Luego cerró la puerta. Próspero oyó cómo echaba el cerrojo. Estaba tan oscuro dentro del establo que no podía ver ni sus manos. Sólo entraba la luz de la luna a través de una rendija de la puerta.

—¡Pro! —susurró Escipión a su lado—. ¿Te asustan las ratas? Yo me cago de miedo sólo de pensar en ellas.

—Me he acostumbrado porque en el cine siempre había alguna —respondió Próspero, y aguzó las orejas en la oscuridad. Oyó cómo hablaba la niña con los perros, en voz baja, con una voz casi cariñosa.

—¡Vaya consuelo! —murmuró Escipión, y se llevó tal susto al pensar que había algo detrás suyo que hacía ruido, que tiró a Próspero.

Oyeron cómo se alejaban los pasos de la niña y cómo se ponían cómodos los perros delante del establo.
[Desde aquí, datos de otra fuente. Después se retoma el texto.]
(** Recovery restores authority: from any recovered set of valid snapshots
    the registry comes up exactly when the unresolved ones fit; it then holds
    every unresolved operation as recovered, is within capacity and healthy,
    and no recovered operation can ever be accepted again. *)
Theorem recover_restores cap j rv :
  0 < cap -> NoDup (os_id <$> rv_operations rv) -> journal_inv j ->
  truth_of rv = journal_truth j ->
  Forall (fun s => snapshot_validate s = Ok tt) (rv_operations rv) ->
  if decide (length (filter (fun s => is_terminal (os_state s) = false) (rv_operations rv)) <= cap)
  then exists r : Registry J,
    recover cap (Some j) rv = Ok r /\ reg_inv r /\ rg_recovery_required r = None /\
    (forall s, s ∈ rv_operations rv -> is_terminal (os_state s) = false ->
       query (os_id s) r = Found s) /\
    (forall s i, s ∈ rv_operations rv -> ti_operation_id i = os_id s ->
       (accept i r).1 <> Ok AdmissionAccepted)
  else exists m, recover cap (Some j) rv = Err (RecoveryRequired m).
Proof.
  intros Hcap Hnd Hj Ht Hv. destruct (decide _) as [Hle|Hgt].
  - destruct (recover_operations_total (rv_operations rv)
      {| rg_capacity := cap; rg_journal := Some j; rg_records := ∅; rg_terminal_order := [];
         rg_seen := ∅; rg_leases := ∅; rg_recovery_required := None |} Hv) as [r0 Hr0].
    assert (Hrec : recover cap (Some j) rv = Ok (evict_terminal_until_fit r0)).
    { unfold recover. rewrite (proj2 (Nat.ltb_ge _ _)) by done. by rewrite Hr0. }
    destruct (recover_ok_inv cap (Some j) rv _ Hcap Hnd Hrec) as (Hm & _ & Hj1 & Hh & Hsub & Hall).
    eexists. split; [exact Hrec|]. split; [|split; [exact Hh|split]].
    + split; [exact Hm|]. rewrite Hj1. intros jx [= <-]. rewrite <- Ht.
      refine (conj Hj (conj Hsub _)). intros id [s Hs]. by eapply Hall.
    + intros s Hin Hlive. unfold query.
      assert (Hs : ops_map (rv_operations rv) !! os_id s = Some s) by (by apply ops_map_lookup).
      by rewrite (proj2 (Hall _ _ Hs) Hlive).
    + intros s i Hin Hi Hacc.
      assert (Hs : ops_map (rv_operations rv) !! os_id s = Some s) by (by apply ops_map_lookup).
      revert Hacc. unfold accept, ensure_healthy. rewrite Hh, Hi.
      destruct (map_err _ _); [|done].
      destruct (rg_records _ !! os_id s) as [x|]; [by destruct (bool_decide _)|].
      by rewrite (proj1 (Hall _ _ Hs)).
  - eexists. unfold recover. by rewrite (proj2 (Nat.ltb_lt _ _)) by lia.
Qed.
End recovery.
Cuando sus ojos se acostumbraron a la oscuridad, buscaron los sacos de los que había hablado la niña, pero cuando una rata le pasó a Escipión por encima del pie, decidieron que era mejor no dormir en el suelo. Encontraron dos barriles de madera, se sentaron sobre ellos y apoyaron la espalda contra la fría pared.

—¡Tiene que dejarnos montar en él! —dijo Escipión en mitad del silencio—. Porque nos ha engañado.

—Hmm —gruñó Próspero.

Intentó no pensar en lo que podía hacer con ellos el conte. Y de repente se puso a pensar en Bo de nuevo. Por primera vez, desde que había saltado a la barca de Escipión. Se preguntó si volvería a ver alguna vez a su hermano pequeño. Fue una noche interminable y los pensamientos de Próspero y Escipión eran más negros que la oscuridad de ese establo apestoso.